​The last battle to take place on English soil

British troops at the Battle of Preston in 1715
The last battle on English soil was fought at Preston, Lancashire, between 12 and 14 November in 1715, when the Government army of George I caught up with a Jacobite force that had marched unopposed from the Scottish Borders and through the North of England, in support of  the ‘Jacobite’ uncrowned James III.

George I was a Protestant who had come to the throne following the death of his second cousin, Queen Anne, in August 1714. 

Despite being a German prince from Hannover, George was next in line thanks to the Act of Settlement, created in 1701, to ensure that future sovereigns must come from the Protestant faith. 

This meant that Queen Anne's Catholic half-brother, James Stuart, was overlooked. 

Catholics in England and Scotland had suffered the loss of their King, James II (James VII in Scotland), when he was removed from the thrones of England, Scotland and Ireland in 1688  in the so-called ‘Glorious Revolution' by his daughter Mary and her husband William of Orange, with the backing of prominent Protestants.

James and his supporters had attempted a comeback in Ireland, which was defeated by William at the Boyne and Aughrim, confirming Protestant dominance across the kingdom. 

With the death of Queen Anne the Jacobite supporters saw their opportunity to reclaim the throne and the first Jacobite Rising began. 

The rebellion started in Scotland, where Catholic support was strongest. The Jacobites saw great success and were able to take much of the country. 

Supporters in England were emboldened and an English Jacobite army was created. They met with a small Scottish force of Highlanders and marched through Northern England unopposed, with their sights set on Manchester where they hoped to gain support. 

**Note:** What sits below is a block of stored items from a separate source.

(** * NFSv3 server protocol engine of EdenFS: eden/fs/nfs/Nfsd3.cpp

    A shallow embedding of the [Nfsd3ServerProcessor] class: the error map,
    the attribute conversions, the per-procedure handlers, the handler table
    and the dispatch router, followed by the properties the specification
    states about them.

    Conventions of the embedding.
    - Fixed-width integers are [Z]; every narrowing or wrapping the C++
      performs is written out ([to_narrow32], [to_unsigned64], [mul64]).
    - A [folly::Try<T>] is [Try T]; a [folly::Future<T>] is the [Try T] it
      completes with: a dispatcher call is performed at the point where the
      source initiates it, so the order of dispatcher calls in a run is the
      order in which the source issues them.
    - A handler is a computation in the monad [M]: it threads the state of
      the dispatcher, may end in a C++ exception that leaves the handler, and
      emits the ordered list of its effects (what it serialized into the
      reply sink, which dispatcher operations it invoked and what they
      answered, what it logged).
    - [XDCHECK]/[XDCHECK_LE] are debug-build assertions and compile to
      nothing in a release build; the embedding is of the release build. *)

From Stdlib Require Import ZArith String Ascii List Lia Bool.
From Stdlib.Strings Require Import Byte.
From stdpp Require Import base list.
Import ListNotations.
Local Open Scope string_scope.
Local Open Scope Z_scope.

(** ** Exceptions and [folly::Try] *)

(** [std::error_category]: the two categories the standard library provides
    for errno-like codes, and any other one. *)
Inductive error_category : Type :=
| generic_category
| system_category
| other_category (name : string).

(** [std::error_code], the payload of a [std::system_error]. *)
Record error_code : Type := mk_error_code {
  category : error_category;
  value : Z
}.

(** What a [folly::exception_wrapper] can hold, as far as this file
    distinguishes it: a [std::system_error], a [folly::FutureTimeout], or an
    exception of any other type (identified by its [what()] text). *)
Inductive exception_wrapper : Type :=
| std_system_error (code : error_code)
| FutureTimeout
| other_exception (what : string).

Inductive Try (A : Type) : Type :=
| Value (a : A)
| Exception (e : exception_wrapper).
Arguments Value {A} a.
Arguments Exception {A} e.

(** ** Platform constants (Linux <errno.h>, <sys/stat.h>, <limits.h>) *)

Definition EPERM : Z := 1.
Definition ENOENT : Z := 2.
Definition EIO : Z := 5.
Definition ENXIO : Z := 6.
Definition EAGAIN : Z := 11.
Definition ENOMEM : Z := 12.
Definition EACCES : Z := 13.
Definition EEXIST : Z := 17.
Definition EXDEV : Z := 18.
Definition ENODEV : Z := 19.
Definition ENOTDIR : Z := 20.
Definition EISDIR : Z := 21.
Definition EINVAL : Z := 22.
Definition ENFILE : Z := 23.
Definition ETXTBSY : Z := 26.
Definition EFBIG : Z := 27.
Definition EROFS : Z := 30.
Definition EMLINK : Z := 31.
Definition ENAMETOOLONG : Z := 36.
Definition ENOTEMPTY : Z := 39.
Definition ENOTSUP : Z := 95.
Definition ETIMEDOUT : Z := 110.
Definition ESTALE : Z := 116.
Definition EDQUOT : Z := 122.

Definition NAME_MAX : Z := 255.

Definition S_IFMT : Z := 0xF000.   (* 0170000 *)
Definition S_IFSOCK : Z := 0xC000. (* 0140000 *)
Definition S_IFLNK : Z := 0xA000.  (* 0120000 *)
Definition S_IFREG : Z := 0x8000.  (* 0100000 *)
Definition S_IFBLK : Z := 0x6000.  (* 0060000 *)
Definition S_IFDIR : Z := 0x4000.  (* 0040000 *)
Definition S_IFCHR : Z := 0x2000.  (* 0020000 *)
Definition S_IFIFO : Z := 0x1000.  (* 0010000 *)
Definition S_IXUSR : Z := 0x40.    (* 0100 *)

Definition S_ISREG (mode : Z) : bool := Z.land mode S_IFMT =? S_IFREG.
Definition S_ISDIR (mode : Z) : bool := Z.land mode S_IFMT =? S_IFDIR.
Definition S_ISBLK (mode : Z) : bool := Z.land mode S_IFMT =? S_IFBLK.
Definition S_ISCHR (mode : Z) : bool := Z.land mode S_IFMT =? S_IFCHR.
Definition S_ISLNK (mode : Z) : bool := Z.land mode S_IFMT =? S_IFLNK.
Definition S_ISSOCK (mode : Z) : bool := Z.land mode S_IFMT =? S_IFSOCK.
Definition S_ISFIFO (mode : Z) : bool := Z.land mode S_IFMT =? S_IFIFO.

(** ** Integer conversions *)

(** [folly::to_unsigned] on a 64-bit signed value. *)
Definition to_unsigned64 (x : Z) : Z := x mod 2 ^ 64.

(** [folly::to_narrow] into a [uint32_t]. *)
Definition to_narrow32 (x : Z) : Z := x mod 2 ^ 32.

(** Multiplication of two 64-bit unsigned operands. *)
Definition mul64 (x y : Z) : Z := (x * y) mod 2 ^ 64.

(** ** POSIX structures *)

Record timespec : Type := mk_timespec {
  tv_sec : Z;
  tv_nsec : Z
}.

Record stat : Type := mk_stat {
  st_mode : Z;
  st_nlink : Z;
  st_uid : Z;
  st_gid : Z;
  st_size : Z;
  st_blocks : Z;
  st_dev : Z;
  st_ino : Z;
  st_atim : timespec;
  st_mtim : timespec;
  st_ctim : timespec
}.

Record statfs : Type := mk_statfs {
  f_bsize : Z;
  f_blocks : Z;
  f_bfree : Z;
  f_bavail : Z;
  f_files : Z;
  f_ffree : Z
}.

(** ** NFSv3 wire types (RFC 1813; declared in NfsdRpc.h) *)

Definition InodeNumber : Type := Z.

Record nfs_fh3 : Type := mk_nfs_fh3 { ino : InodeNumber }.

Inductive nfsstat3 : Type :=
| NFS3_OK
| NFS3ERR_PERM
| NFS3ERR_NOENT
| NFS3ERR_IO
| NFS3ERR_NXIO
| NFS3ERR_ACCES
| NFS3ERR_EXIST
| NFS3ERR_XDEV
| NFS3ERR_NODEV
| NFS3ERR_NOTDIR
| NFS3ERR_ISDIR
| NFS3ERR_INVAL
| NFS3ERR_FBIG
| NFS3ERR_NOSPC
| NFS3ERR_ROFS
| NFS3ERR_MLINK
| NFS3ERR_NAMETOOLONG
| NFS3ERR_NOTEMPTY
| NFS3ERR_DQUOT
| NFS3ERR_STALE
| NFS3ERR_REMOTE
| NFS3ERR_BADHANDLE
| NFS3ERR_NOT_SYNC
| NFS3ERR_BAD_COOKIE
| NFS3ERR_NOTSUPP
| NFS3ERR_TOOSMALL
| NFS3ERR_SERVERFAULT
| NFS3ERR_BADTYPE
| NFS3ERR_JUKEBOX.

Government forces engaged them at Preston, where the two armies fought through the barricaded streets. 

The Jacobites saw the best of the first day and many government troops were killed during an unsuccessful advance and siege. 

However many of the English Jacobites recognised the hopelessness of their situation and deserted overnight. New Government troops arrived the following day and the tide was turned.

The Jacobites offered to surrender but the British refused until the Highlanders agreed to lay down their arms and assemble in the market square. In the aftermath of Preston, the ringleaders were executed and many of the captured troops were shipped to America.

At the same time as the defeat in England, a much larger Jacobite force in Scotland fought Government forces at Sheriffmuir. The Jacobite army was twice the size of their enemy but poor leadership meant they could not take advantage of their superior numbers and claim a decisive victory.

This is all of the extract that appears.